How to configure Load Balancing Groups in WildFly

In this tutorial we will learn how to configure Load Balancing Groups with mod_cluster so that requests for your applications are not spread randomly across the full WildFly cluster. Application requests will be sent first to other nodes available in a given Balancing Group before it is sent to another Load Balancing Group.

Our starting point is a domain server configuration which is made up of 4 servers:

  • server-one and server-two in the “main-server-group
  • server-three and server-four in the “other-server-group
    <servers>
        <server name="server-one" group="main-server-group"/>
        <server name="server-two" group="main-server-group" auto-start="true">
            <socket-bindings port-offset="150"/>
        </server>
        <server name="server-three" group="other-server-group" auto-start="true">
            <socket-bindings port-offset="250"/>
        </server>
        <server name="server-four" group="other-server-group" auto-start="true">
            <socket-bindings port-offset="350"/>
        </server>
    </servers>

Our server groups are bound to the “ha” profile configuration:

    <server-groups>
        <server-group name="main-server-group" profile="ha">
            <jvm name="default">
                <heap size="64m" max-size="512m"/>
            </jvm>
            <socket-binding-group ref="full-sockets"/>
        </server-group>
        <server-group name="other-server-group" profile="ha">
            <jvm name="default">
                <heap size="64m" max-size="512m"/>
            </jvm>
            <socket-binding-group ref="full-ha-sockets"/>
        </server-group>
    </server-groups>

Now let’s set a System Property on each Server Group to specify the Load Balancing Group to whom they belong:

/server-group=main-server-group/system-property=modcluster-balancing-group:add(value=main-group)

/server-group=other-server-group/system-property=modcluster-balancing-group:add(value=other-group)

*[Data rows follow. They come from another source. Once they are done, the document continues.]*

Definition answer_question (new_id question_id answer answered_by client_request_id
    caller_conversation : string) (caller_epoch now : Z) : M gate (RoundQuestion * QuestionAnswer) :=
  transaction (
    row ← on_questions (fetch_one (is_id rq_question_id question_id));
    match row with
    | None => raise (refusal QUESTION_NOT_FOUND)
    | Some row =>
    record ← lift_outcome (_row_to_question row);
    prior ← on_answers (fetch_one (answered_as question_id client_request_id));
    match prior with
    | Some prior =>
        recorded ← lift_outcome (_row_to_answer prior);
        if negb (bool_decide (qa_answer recorded = answer)) then raise (refusal ANSWER_CONFLICT)
        else mret (record, recorded)
    | None =>
    let verdict := answer_admissible record caller_conversation caller_epoch now in
    if negb (aa_admissible verdict)
    then match aa_code verdict with None => raise AssertionError | Some c => raise (refusal c) end
    else
    lift_outcome (next_question_state (rq_state record) Q_ANSWERED) ;;
    event ← lift_outcome (construct QuestionAnswer_valid "QuestionAnswer"
      {| qa_answer_event_id := new_id; qa_question_id := question_id; qa_answer := answer;
         qa_answered_by := answered_by; qa_answered_at := now;
         qa_client_request_id := client_request_id |});
    on_answers (insert_row "question_answer" (is_id qa_answer_event_id new_id) event) ;;
    changed ← on_questions (update_rows (open_question question_id)
                              (settle_question Q_ANSWERED (Some new_id)));
    if negb (changed =? 1)%nat then raise (refusal QUESTION_SETTLED) else
    on_deliveries (insert_row "answer_delivery_intent" (is_id ad_answer_event_id new_id)
      {| ad_answer_event_id := new_id; ad_state := AD_PENDING; ad_settled_at := None |}) ;;
    mret (settle_question Q_ANSWERED (Some new_id) record, event)
    end end).

Definition pending_question (question_id : string) (q : RoundQuestion) : bool :=
  is_id rq_question_id question_id q && bool_decide (rq_state q = Q_PENDING).

Definition escalate_question (question_id : string) (now : Z) : M gate RoundQuestion :=
  transaction (
    row ← on_questions (fetch_one (is_id rq_question_id question_id));
    match row with
    | None => raise (refusal QUESTION_NOT_FOUND)
    | Some row =>
        record ← lift_outcome (_row_to_question row);
        if rq_expires_at record <=? now then raise (refusal QUESTION_EXPIRED) else
        lift_outcome (next_question_state (rq_state record) Q_ESCALATED) ;;
        on_questions (update_rows (pending_question question_id) (settle_question Q_ESCALATED None)) ;;
        mret (settle_question Q_ESCALATED None record)
    end).

Definition is_due (now : Z) (q : RoundQuestion) : bool := q_open q && (rq_expires_at q <=? now).

(** [UPDATE gate_dispatch SET state = ? WHERE dispatch_id = ? AND state = 'awaiting_answer'] *)
Definition awaiting (dispatch_id : string) (d : Dispatch) : bool :=
  is_id dp_dispatch_id dispatch_id d && bool_decide (dp_state d = AWAITING_ANSWER).
Definition release_dispatch (q : RoundQuestion) : M gate nat :=
  on_dispatches (update_rows (awaiting (rq_dispatch_id q)) (set_dispatch_state (_restored_state q))).

Definition expire_due_questions (now : Z) : M gate (list RoundQuestion) :=
  transaction (
    rows ← on_questions (fetch_all (is_due now));
    for_each rows [] (λ expired row,
      record ← lift_outcome (_row_to_question row);
      changed ← on_questions (update_rows (open_question (rq_question_id record))
                                (settle_question Q_EXPIRED None));
      if negb (changed =? 1)%nat then mret expired else
      release_dispatch record ;;
      mret (expired ++ [settle_question Q_EXPIRED None record]))).

Definition notice_sent (msg_id : string) (now : Z) (n : notice_intent) : notice_intent := {|
  ni_question_id := ni_question_id n; ni_state := NI_SENT; ni_msg_id := Some msg_id;
  ni_attempts := ni_attempts n + 1; ni_last_error := None; ni_settled_at := Some now |}.
Definition notice_failed (error : string) (n : notice_intent) : notice_intent := {|
  ni_question_id := ni_question_id n; ni_state := NI_FAILED; ni_msg_id := ni_msg_id n;
  ni_attempts := ni_attempts n + 1; ni_last_error := Some error; ni_settled_at := ni_settled_at n |}.

Definition mark_notice_sent (question_id msg_id : string) (now : Z) : M gate () :=
  transaction (on_notices (update_rows (is_id ni_question_id question_id) (notice_sent msg_id now)) ;;
    mret ()).
Definition mark_notice_failed (question_id error : string) : M gate () :=
  transaction (on_notices (update_rows (is_id ni_question_id question_id)
    (notice_failed (py_take 500 error))) ;; mret ()).

Definition consumed (now : Z) (x : delivery_intent) : delivery_intent := {|
  ad_answer_event_id := ad_answer_event_id x; ad_state := AD_CONSUMED; ad_settled_at := Some now |}.

Definition mark_answer_consumed (answer_event_id : string) (now : Z) : M gate () :=
  transaction (
    row ← on_answers (fetch_one (is_id qa_answer_event_id answer_event_id));
    match row with
    | None => raise (refusal QUESTION_NOT_FOUND)
    | Some a =>
        on_deliveries (update_rows (is_id ad_answer_event_id answer_event_id) (consumed now)) ;;
        on_questions (update_rows (is_id rq_question_id (qa_question_id a)) (set_consumed now)) ;;
        question ← _load_question_locked (qa_question_id a);
        release_dispatch question ;;
        mret ()
    end).

(** [ORDER BY question_id DESC] *)
Definition question_ge (a b : RoundQuestion) : Prop := text_le (rq_question_id b) (rq_question_id a).
#[export] Instance question_ge_dec a b : Decision (question_ge a b).
Proof. unfold question_ge. apply _. Defined.

Definition listed_for (owner_conversation : option string) (states : list QuestionState)
    (round_id : option string) (q : RoundQuestion) : bool :=
  match owner_conversation with None => true | Some c => is_id rq_owner_conversation c q end
  && match states with [] => true | _ => bool_decide (rq_state q ∈ states) end
  && match round_id with None => true | Some r => bool_decide (rq_round_id q = Some r) end.

Definition questions_for_owner (owner_conversation : option string) (states : list QuestionState)
    (round_id : option string) (limit : Z) : M gate (list RoundQuestion) :=
  rows ← on_questions (gets (λ t, sql_limit limit
    (merge_sort question_ge (select_where (listed_for owner_conversation states round_id) t))));
  convert_rows _row_to_question rows.

(** ** Ownership *)

Definition owned_by (conversation : string) (x : run_row) : bool :=
  is_id rn_owner_conversation conversation (rr_run x).

(** [SELECT MAX(owner_epoch) .. WHERE owner_conversation = ?] *)
Definition highest_epoch (conversation : string) (t : list run_row) : option Z :=
  sql_max ((λ x, rn_owner_epoch (rr_run x)) <$> select_where (owned_by conversation) t).

Definition claimed_run (conversation : string) (run_id : option string) (x : run_row) : bool :=
  owned_by conversation x && match run_id with None => true | Some i => run_is i x end.

(** [round_id IN (SELECT round_id FROM gate_round WHERE run_id = ?)]; a NULL
    [round_id] is in no list. *)
Definition round_in_run (run_id : string) (rounds : list GateRound) (q : RoundQuestion) : bool :=
  match rq_round_id q with
  | None => false
  | Some r => bool_decide (r ∈ gr_round_id <$> select_where (is_id gr_run_id run_id) rounds)
  end.

Definition claimed_question (conversation : string) (run_id : option string)
    (rounds : list GateRound) (q : RoundQuestion) : bool :=
  is_id rq_owner_conversation conversation q && q_open q
  && match run_id with None => true | Some i => round_in_run i rounds q end.

Definition own_run (conversation : string) (epoch : Z) (r : GateRun) : GateRun :=
  run_with r conversation epoch (rn_row_version r + 1) (rn_state r).

(** PRIMARY KEY(transfer_id), UNIQUE(client_request_id) *)
Definition transfer_clash (x y : transfer_row) : bool :=
  is_id ot_transfer_id (ot_transfer_id x) y || is_id ot_client_request_id (ot_client_request_id x) y.

Definition claim_ownership (new_id : string) (now : Z) (prior_conversation new_conversation : string)
    (new_epoch : Z) (run_id : option string) (client_request_id claimed_by : string)
    : M gate ClaimOwnershipResult :=
  transaction (
    prior ← on_transfers (fetch_one (is_id ot_client_request_id client_request_id));
    match prior with
    | Some x => mret {| co_accepted := true; co_runs_rewritten := ot_runs_rewritten x;
                        co_questions_rewritten := ot_questions_rewritten x;
                        co_transfer_id := Some (ot_transfer_id x) |}
    | None =>
    highest ← on_runs (gets (highest_epoch prior_conversation));
    let prior_epoch := default (-1) highest in
    if (0 <=? prior_epoch) && negb (epoch_supersedes prior_epoch new_epoch)
    then mret {| co_accepted := false; co_runs_rewritten := 0; co_questions_rewritten := 0;
                 co_transfer_id := None |}
    else
    runs_changed ← on_runs (update_rows (claimed_run prior_conversation run_id)
                              (on_run (own_run new_conversation new_epoch)));
    rounds ← on_rounds (gets id);
    questions_changed ← on_questions (update_rows (claimed_question prior_conversation run_id rounds)
                                        (set_owner new_conversation new_epoch));
    let x := {| ot_transfer_id := new_id; ot_prior_conversation := prior_conversation;
                ot_prior_epoch := Z.max prior_epoch 0; ot_new_conversation := new_conversation;
                ot_new_epoch := new_epoch; ot_run_id := run_id;
                ot_runs_rewritten := Z.of_nat runs_changed;
                ot_questions_rewritten := Z.of_nat questions_changed; ot_claimed_by := claimed_by;
                ot_claimed_at := now; ot_client_request_id := client_request_id |} in
    on_transfers (insert_row "ownership_transfer" (transfer_clash x) x) ;;
    mret {| co_accepted := true; co_runs_rewritten := Z.of_nat runs_changed;
            co_questions_rewritten := Z.of_nat questions_changed; co_transfer_id := Some new_id |}
    end).

(** ** Reads *)

Definition get_run (run_id : string) : M gate (option GateRun) :=
  row ← on_runs (fetch_one (run_is run_id));
  optional_row _row_to_run row.

Definition get_round (round_id : string) : M gate (option GateRound) :=
  row ← on_rounds (fetch_one (is_id gr_round_id round_id));
  optional_row _row_to_round row.

Definition round_le (a b : GateRound) : Prop := gr_round_no a <= gr_round_no b.
#[export] Instance round_le_dec a b : Decision (round_le a b).
Proof. unfold round_le. apply _. Defined.

Definition rounds_for_run (run_id : string) : M gate (list GateRound) :=
  rows ← on_rounds (gets (λ t, merge_sort round_le (select_where (is_id gr_run_id run_id) t)));
  convert_rows _row_to_round rows.

Definition finding_le (a b : finding_base) : Prop := fb_created_at a <= fb_created_at b.
#[export] Instance finding_le_dec a b : Decision (finding_le a b).
Proof. unfold finding_le. apply _. Defined.

Definition open_findings_for_run (run_id : string) : M gate (list OpenFinding) :=
  rows ← on_open_findings (gets (λ t,
    merge_sort finding_le (select_where (is_id fb_run_id run_id) t)));
  findings ← for_each rows [] (λ acc r,
    f ← _load_finding_locked (fb_finding_id r); mret (acc ++ [f]));
  mret (filter (λ f, of_is_open f = true) findings).

(** [sorted(set(..))] *)
Definition sorted_ids (ids : list string) : list string := merge_sort text_le (remove_dups ids).

(** [ORDER BY question_id] *)
Definition question_le (a b : RoundQuestion) : Prop := question_ge b a.
#[export] Instance question_le_dec a b : Decision (question_le a b).
Proof. unfold question_le. apply _. Defined.

Definition project_round (round_id : string) : M gate (option RoundProjection) :=
  round_row ← on_rounds (fetch_one (is_id gr_round_id round_id));
  match round_row with
  | None => mret None
  | Some round_row =>
  round ← lift_outcome (_row_to_round round_row);
  run ← get_run (gr_run_id round);
  match run with
  | None => mret None
  | Some run =>
  let of_round {R} (f : R → option string) (r : R) := bool_decide (f r = Some round_id) in
  dispatch_rows ← on_dispatches (fetch_all (of_round dp_round_id));
  dispatches ← convert_rows _row_to_dispatch dispatch_rows;
  intent_rows ← on_intents (fetch_all (of_round ei_round_id));
  intents ← convert_rows _row_to_intent intent_rows;
  let all_effect_ids := (ei_effect_id <$> intents) ++ omap dp_effect_id dispatches in
  results ← for_each (sorted_ids all_effect_ids) [] (λ acc eid,
    rr ← on_results (fetch_one (is_id er_effect_id eid));
    match rr with
    | None => mret acc
    | Some rr => r ← lift_outcome (_row_to_result rr); mret (acc ++ [r])
    end);
  open_findings ← open_findings_for_run (gr_run_id round);
  coverage_rows ← on_coverages (fetch_all (is_id cr_round_id round_id));
  coverage ← convert_rows _row_to_coverage coverage_rows;
  question_rows ← on_questions (gets (λ t,
    merge_sort question_le (select_where (of_round rq_round_id) t)));
  questions ← convert_rows _row_to_question question_rows;
  mret (Some {| rp_run := run; rp_round := round; rp_dispatches := dispatches;
                rp_effect_intents := intents; rp_effect_results := results;
                rp_open_findings := open_findings; rp_consumer_coverage := coverage;
                rp_questions := questions |})
  end end.

End SqliteGateStore.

Now, for your profile, configure the load-balancing-group attribute for your mod_cluster proxy:

/profile=ha/subsystem=modcluster/proxy=default:write-attribute(name=load-balancing-group,value=${modcluster-balancing-group})

/host=master:reload

You should have the following configuration in the profile section of your domain.xml:

<subsystem xmlns="urn:jboss:domain:modcluster:5.0">
    <proxy name="default" advertise-socket="modcluster" listener="ajp" load-balancing-group="${modcluster-balancing-group}">
        <dynamic-load-provider>
            <load-metric type="cpu"/>
        </dynamic-load-provider>
    </proxy>
</subsystem>

Then, within the server-groups section of the domain.xml file:

    <server-groups>
        <server-group name="main-server-group" profile="full">
            <jvm name="default">
                <heap size="64m" max-size="512m"/>
            </jvm>
            <socket-binding-group ref="full-sockets"/>
            <system-properties>
                <property name="modcluster-balancing-group" value="main-group"/>
            </system-properties>
        </server-group>
        <server-group name="other-server-group" profile="full-ha">
            <jvm name="default">
                <heap size="64m" max-size="512m"/>
            </jvm>
            <socket-binding-group ref="full-ha-sockets"/>
            <system-properties>
                <property name="modcluster-balancing-group" value="other-group"/>
            </system-properties>
        </server-group>
    </server-groups>

What happens in practice? when a new request mod_cluster tries to intelligently determine the best node available for the request.

Let’s assume that the first request lands on the server-one, which belongs to the “main-server-group” and the Load Balancing Group named “main-group”. Now what happens if server-one fails or it’s shutdown? As mod_cluster is aware that there is another server in the same Load Balancing Group, then server-two will serve the next requests.

The advantage of using a Load Balancing Group is that we can make the load balancing of your application more deterministic. This can make your cluster more scalable, for example if you don’t want to replicate your HTTP Session across all 4 cluster members but just across your Load Balancing Group.